Get as involved as you can
You can't be all activist, all the time. If nothing else, you have to
sleep sometime. You also can't be purely non-activist. By choosing not
to directly step onto the person lying on a grate, you have made a
statement that this person deserves some amount of respect.
Everything is relative. There is a continuum of activism, and each of
your actions falls somewhere within that continuum. You can make a bar
graph of your actions which shows where you fit within the continuum, to
show your activist tendencies.
What does that mean in plain English? Some stuff you do will be
activist; other stuff will not. Activist people tend to do activist
things; non-activist people tend to do non-activist things.

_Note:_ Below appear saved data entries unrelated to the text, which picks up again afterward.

(** * S3.py: delivery of local files to a date-partitioned S3 prefix

    A shallow embedding of [S3.py] and the properties of its key
    construction, sheet expansion, dry-run mode, error handling and
    credential loading.

    Conventions of the embedding.
    - A Python [str] is a Rocq [string], read as the UTF-8 bytes of the text.
      The characters the script looks for ('/', '\', ' ', '.') are ASCII, and
      no byte of a multi-byte UTF-8 sequence is ASCII, so replacing, stripping
      and searching them byte-wise agrees with Python's code-point view;
      [encode('utf-8')] is the identity on this representation.
    - Effects (log records, calls of the S3 client, reads of the clock,
      exceptions and [sys.exit]) are explicit: a command is a function from
      the counters of the oracles it consults to the events it emits, the
      new counters and the way it ends.
    - What the script asks of the file system (what a path designates, what
      [resolve()] makes of it) and what depends on the version of Python
      are answers of the world the command runs in. *)

From Stdlib Require Import String Ascii List Bool Arith ZArith Lia.
Import ListNotations.
Open Scope list_scope.
Open Scope string_scope.

Set Implicit Arguments.

(* ================================================================== *)
(** ** Strings as Python uses them *)

Module PyStr.

(** [s.replace(old, new)] for one-character [old] and [new]. *)
Fixpoint replace (old new : ascii) (s : string) : string :=
  match s with
  | EmptyString => EmptyString
  | String c r =>
      String (if Ascii.eqb c old then new else c) (replace old new r)
  end.

(** [s.lstrip(c)] for a one-character set. *)
Fixpoint lstrip (c : ascii) (s : string) : string :=
  match s with
  | EmptyString => EmptyString
  | String a r => if Ascii.eqb a c then lstrip c r else s
  end.

(** [s.lower()] on the ASCII letters; no character outside ASCII lowers to
    one of the letters of ".xlsx", the only use the script makes of it. *)
Definition lower_ascii (c : ascii) : ascii :=
  let n := nat_of_ascii c in
  if ((65 <=? n) && (n <=? 90))%nat then ascii_of_nat (n + 32) else c.

Fixpoint lower (s : string) : string :=
  match s with
  | EmptyString => EmptyString
  | String c r => String (lower_ascii c) (lower r)
  end.

(** [s.rfind(c)]: the index of the last occurrence, [-1] when there is
    none.  [i] is the index of the head of [s], [found] the answer so far. *)
Fixpoint rfind_from (c : ascii) (s : string) (i found : Z) : Z :=
  match s with
  | EmptyString => found
  | String a r =>
      rfind_from c r (i + 1)%Z (if Ascii.eqb a c then i else found)
  end.

Definition rfind (c : ascii) (s : string) : Z := rfind_from c s 0 (-1).

Definition len (s : string) : Z := Z.of_nat (String.length s).

(** [s[:i]] and [s[i:]] for [0 <= i]. *)
Definition take (i : Z) (s : string) : string :=
  String.substring 0 (Z.to_nat i) s.
Definition drop (i : Z) (s : string) : string :=
  String.substring (Z.to_nat i) (String.length s - Z.to_nat i) s.

(** [sep.join(parts)]. *)
Definition join (sep : string) (parts : list string) : string :=
  String.concat sep parts.

(** [x in l] for a list of strings. *)
Definition mem (x : string) (l : list string) : bool :=
  existsb (String.eqb x) l.

(** [sub] occurs in [s]. *)
Definition occurs (sub s : string) : Prop :=
  exists pre post, s = pre ++ sub ++ post.

(** Decidable version of [occurs], by scanning. *)
Fixpoint occursb (sub s : string) : bool :=
  String.prefix sub s
  || match s with
     | EmptyString => false
     | String _ r => occursb sub r
     end.

(** [str(n)] for a non-negative integer. *)
Definition digit (n : nat) : ascii := ascii_of_nat (48 + n mod 10).

Fixpoint of_nat_aux (fuel n : nat) (acc : string) : string :=
  match fuel with
  | O => acc
  | S fuel' =>
      let acc' := String (digit n) acc in
      if (n <? 10)%nat then acc' else of_nat_aux fuel' (n / 10) acc'
  end.

Definition of_nat (n : nat) : string := of_nat_aux (S n) n EmptyString.

End PyStr.

(* ================================================================== *)
(** ** Constants and the dataset enumeration *)

Definition S3_BUCKET_NAME : string := "symphony-client-shared-atlanta-ga".
Definition S3_REGION : string := "us-east-1".
Definition CONFIG_FILE : string := "S3.ini".

(** [class Dataset(str, enum.Enum)]. *)
Inductive Dataset : Type := WINISTRY | SPARKLOFT.

Definition value (d : Dataset) : string :=
  match d with
  | WINISTRY => "winistry"
  | SPARKLOFT => "sparkloft"
  end.

(* ================================================================== *)
(** ** The date and the key prefix *)

(** What [datetime.datetime.now()] contributes to the script: a calendar
    date. *)
Record Date : Type := mkDate { year : nat; month : nat; day : nat }.

(** The dates the clock of a running system gives: [datetime] keeps
    [year <= 9999], [1 <= month <= 12] and [1 <= day <= 31]; a year of four
    digits is what every platform's [%Y] prints alike (below 1000 some C
    libraries pad with zeros and some do not). *)
Definition valid_date (d : Date) : Prop :=
  1000 <= year d < 10 * 1000 /\ 1 <= month d <= 12 /\ 1 <= day d <= 31.

(** Zero-padded decimal fields of [strftime]. *)
Definition pad2 (n : nat) : string :=
  String (PyStr.digit (n / 10)) (String (PyStr.digit n) EmptyString).

Definition pad4 (n : nat) : string :=
  String (PyStr.digit (n / 1000))
    (String (PyStr.digit (n / 100))
       (String (PyStr.digit (n / 10)) (String (PyStr.digit n) EmptyString))).

(** [d.strftime(r'%Y-%m-%d')]. *)
Definition strftime_Ymd (d : Date) : string :=
  pad4 (year d) ++ "-" ++ pad2 (month d) ++ "-" ++ pad2 (day d).

(** The f-string of lines 284 and 328:
    [f"delivery/dataset={dataset}/status=staged/delivery-date={...}/"]. *)
Definition s3_path_for (dataset : string) (now : Date) : string :=
  "delivery/dataset=" ++ dataset ++ "/status=staged/delivery-date="
    ++ strftime_Ymd now ++ "/".

(** Reading a decimal field back, to say what the digits of a key denote. *)
Definition digit_value (c : ascii) : nat := nat_of_ascii c - 48.

Fixpoint decimal_value_from (acc : nat) (s : string) : nat :=
  match s with
  | EmptyString => acc
  | String c r => decimal_value_from (10 * acc + digit_value c) r
  end.

Definition decimal_value (s : string) : nat := decimal_value_from 0 s.

Definition is_digit (c : ascii) : bool :=
  let n := nat_of_ascii c in ((48 <=? n) && (n <=? 57))%nat.

(* ================================================================== *)
(** ** Sheet-name sanitization *)

(** [sheet_name.replace('/', '_').replace('\\', '_').replace(' ', '_')]. *)
Definition safe_sheet_name (sheet_name : string) : string :=
  PyStr.replace " " "_" (PyStr.replace "\" "_" (PyStr.replace "/" "_" sheet_name)).

(** The three characters the sanitization rewrites. *)
Definition is_unsafe (c : ascii) : bool :=
  (Ascii.eqb c "/" || Ascii.eqb c "\" || Ascii.eqb c " ")%char.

Find the area on the continuum where you work best. This place in
unique to each person. Not everyone is set out to lead a march to City
Hall, but everyone can do something. A person is no better or worse
because of how much they can do. It's your responsibility to determine where
your level is, and to work to it.
Once you've found your level, you may want to work to increase it. A
surprising phenomenon that may "activist-types", including myself, will
tell you is that the more you do, the more time you find to do it in. As
a freshman, with 4 classes and an 8-hour a week job, I thought I was
unbearably busy. Now, I look back and laugh. So, try adding an hour
every two weeks to your schedule. You'd be amazed ho it fits in.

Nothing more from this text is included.